These 17 dropper apps, named DawDropper by Trend Micro, masqueraded as productivity and utility apps such as document scanners, QR code readers, VPN services, and call recorders, among others. All of the apps in question have been withdrawn from the app store.
“DawDropper leverages a third-party cloud service, Firebase Realtime Database, to avoid detection and dynamically obtain a payload download address,” the researchers explained. “On GitHub, it also hosts dangerous payloads.”
Droppers are apps designed to bypass Google’s Play Store security checks, after which they are used to download more powerful and intrusive malware on a device, in this example, Octo (Coper), Hydra, Ermac, and TeaBot.
The DawDropper malware established connections with a Firebase Realtime Database to obtain the GitHub URL required to download the malicious APK file.
The list of malicious apps previously available from the app store is below –
- Call Recorder APK (com.caduta.aisevsk)
- Rooster VPN (com.vpntool.androidweb)
- Super Cleaner- hyper & smart (com.j2ca.callrecorder)

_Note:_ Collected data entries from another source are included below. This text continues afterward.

Definition prepare_orphan_resolution (env : op_env) (request : OrphanResolutionRequest) (reply : RedisReplyData) : op_pc :=
  let malformed := inconsistent_state "orphan state is missing, malformed or changed" in
  if negb (rd_ok reply) || negb (beqb (rd_type reply) "array") then malformed
  else
    match rd_elements reply with
    | e0 :: e1 :: e2 :: e3 :: e4 :: e5 :: rest =>
        if negb (Nat.even (length rest)) || beqb e0 "__error__" then malformed
        else
          match parse_int64 e0, parse_int64 e1, parse_int64 e2 with
          | Some current, Some index_high, Some machine_high =>
              if negb (current =? or_current_version request) then inconsistent_state "orphan state changed; inspect again"
              else
                let indexed := beqb e3 "1" in
                let snapshot_exists := beqb e5 "1" in
                if (negb (beqb e3 "0") && negb indexed) || (negb (beqb e5 "0") && negb snapshot_exists)
                then inconsistent_state "orphan inspection returned malformed flags"
                else
                  let files := sm_insert_all (pair_elements rest) [] in
                  if beqb (or_action request) "restore-version"
                  then resolve_restore env request index_high machine_high indexed snapshot_exists e4 files
                  else resolve_delete env request current machine_high indexed snapshot_exists e4 files
          | _, _, _ => inconsistent_state "orphan state changed; inspect again"
          end
    | _ => malformed
    end.

(** A deletion answers with the version that stays current. *)
Definition handle_orphan_resolution_reply (env : op_env) (request : OrphanResolutionRequest) (action : bytes) (reply : RedisReplyData) : op_pc :=
  if negb (rd_ok reply) then finish 500 (json_resp 500 (rd_error reply) "null")
  else
    match redis_integer reply with
    | None => finish 500 (json_resp 500 "orphan resolution returned non-integer" "null")
    | Some code =>
        if code <=? 0 then
          let status := if (code =? -2) || (code =? -3) || (code =? -4) then 500 else 409 in
          finish status (json_resp status ("orphan resolution refused with code " ++ to_string code) "null")
        else finish_repair_success env action (if beqb action "delete-orphan" then or_current_version request else code)
    end.

(** ** The record of a version *)

Definition detail_reply_read (env : op_env) (use : detail_use) (reply : RedisReplyData) : op_pc :=
  if negb (rd_ok reply) then redis_failed (rd_error reply)
  else if negb (beqb (rd_type reply) "array") then inconsistent_state "history detail returned malformed data"
  else
    let missing := match use with URebuild plan request => rebuild_found env plan request None | _ => history_not_found end in
    match rd_elements reply with
    | [] => missing
    | elements =>
        match parse_detail_elements elements with
        | None => inconsistent_state "history detail returned malformed fields"
        | Some record =>
            match use with
            | UDetail version => detail_found version record
            | UDiffFrom from to => diff_from_found from to record
            | UDiffTo from target saved => diff_to_found from target saved record
            | URollback request => prepare_rollback env request record
            | URebuild plan request => rebuild_found env plan request (Some record)
            end
        end
    end.

(** ** One reply *)

Definition op_step (env : op_env) (pc : op_pc) (reply : RedisReplyData) : op_pc :=
  match pc with
  | ReadVersion attempt => version_reply_read attempt reply
  | ReadFiles version attempt => files_reply_read version attempt reply
  | ReadMirror version attempt => mirror_reply_read version attempt reply
  | VerifyHash version attempt files degraded => hash_reply_read version attempt files degraded reply
  | VerifyVersion version attempt files degraded => version_checked version attempt files degraded reply
  | AwaitSave _ => handle_save_reply reply
  | ReadConflict => conflict_reply_read reply
  | ReadMachines => machines_reply_read reply
  | AwaitList _ _ => list_reply_read reply
  | AwaitDetail _ use => detail_reply_read env use reply
  | AwaitRollback request restart sensitive _ => handle_rollback_reply request restart sensitive reply
  | RepairMirror plan request => repair_mirror_read env plan request reply
  | RepairMeta plan request files hash => repair_meta_read env plan request files hash reply
  | AwaitRepair action _ => handle_repair_reply env action reply
  | Inspect request => prepare_orphan_resolution env request reply
  | AwaitOrphan request action _ => handle_orphan_resolution_reply env request action reply
  | AwaitRefresh action version => respond_repaired env action version
  | OpDone _ | OpCrashed => pc
  end.

(** The routes of the API. *)
Inductive admin_route := RConfig | RMachines | RHistory | RHistoryPath | RRollback | RSnapshotRepair | RMirrorRebuild | RHistoryMigration | ROrphan.

Definition start_action (env : op_env) (r : admin_route) : op_pc :=
  match r with
  | RConfig => start_config env
  | RMachines => start_machines
  | RHistory => start_list
  | RHistoryPath => start_path
  | RRollback => start_rollback_request env
  | RSnapshotRepair => start_repair snapshot_repair_plan
  | RMirrorRebuild => start_repair mirror_rebuild_plan
  | RHistoryMigration => start_repair migration_plan
  | ROrphan => start_orphan_resolution
  end.

(** [start_blocking], after [authorize_admin]. *)
Definition start_blocking (env : op_env) (authorized redis_available : bool) (r : admin_route) : op_pc :=
  if negb authorized then OpDone ctx
  else if negb redis_available then finish 503 (resp_err 500 "Redis service unavailable")
  else start_action env r.

(** ** The commands

    What an operation sends, run on the store; the reply carries what the script or
    command answered. *)
Context `{Redis, LuaNumbers}.

Definition error_reply (what : bytes) : RedisReplyData := mkReplyData false what [] 0 [] "error".
Definition string_reply (s : option bytes) : RedisReplyData :=
  match s with Some s => mkReplyData true [] s 0 [] "string" | None => mkReplyData true [] [] 0 [] "nil" end.
Definition array_reply (l : list bytes) : RedisReplyData := mkReplyData true [] [] 0 l "array".
Definition integer_reply (n : Z) : RedisReplyData := mkReplyData true [] [] n [] "integer".

Definition replied {A} (what : bytes) (k : A → RedisReplyData) (s : script A) (db : rdb) : RedisReplyData * rdb :=
  match s db with (Some a, db') => (k a, db') | (None, db') => (error_reply what, db') end.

- Document Scanner – PDF Creator (com.codeword.docscann)
- Universal Saver Pro (com.virtualapps.universalsaver)
- Eagle photo editor (com.techmediapro.photoediting)
- Call recorder pro+ (com.chestudio.callrecorder)
- Extra Cleaner (com.casualplay.leadbro)
- Crypto Utils (com.utilsmycrypto.mainer)
- FixCleaner (com.cleaner.fixgate)
- Just In: Video Motion (com.olivia.openpuremind)
- Lucky Cleaner (com.luckyg.cleaner)
- Simpli Cleaner (com.scando.qukscanner)
- Unicc QR Scanner (com.qrdscannerratedx)
Among the droppers is an app called “Unicc QR Scanner,” which Zscaler identified earlier this month as transmitting the Coper banking trojan, a variant of the Exobot mobile malware.
In addition, Octo is known to disable Google Play Protect and use virtual network computing (VNC) to capture sensitive data from a victim’s device, including banking credentials, email addresses and passwords, and PINs, which are then transmitted to a distant server.
Since the beginning of the year, banking droppers have changed, moving away from utilising hard-coded payload download locations and toward using an intermediate to mask the address hosting the malware.
The researchers noted that “cybercriminals are continually developing methods to elude detection and infect as many devices as possible.”
Additionally, numerous bad players assert that their droppers might assist other cybercriminals in disseminating their malware on the Google Play Store, leading to a dropper-as-a-service (DaaS) model. This is because there is a huge need for creative ways to transmit mobile malware.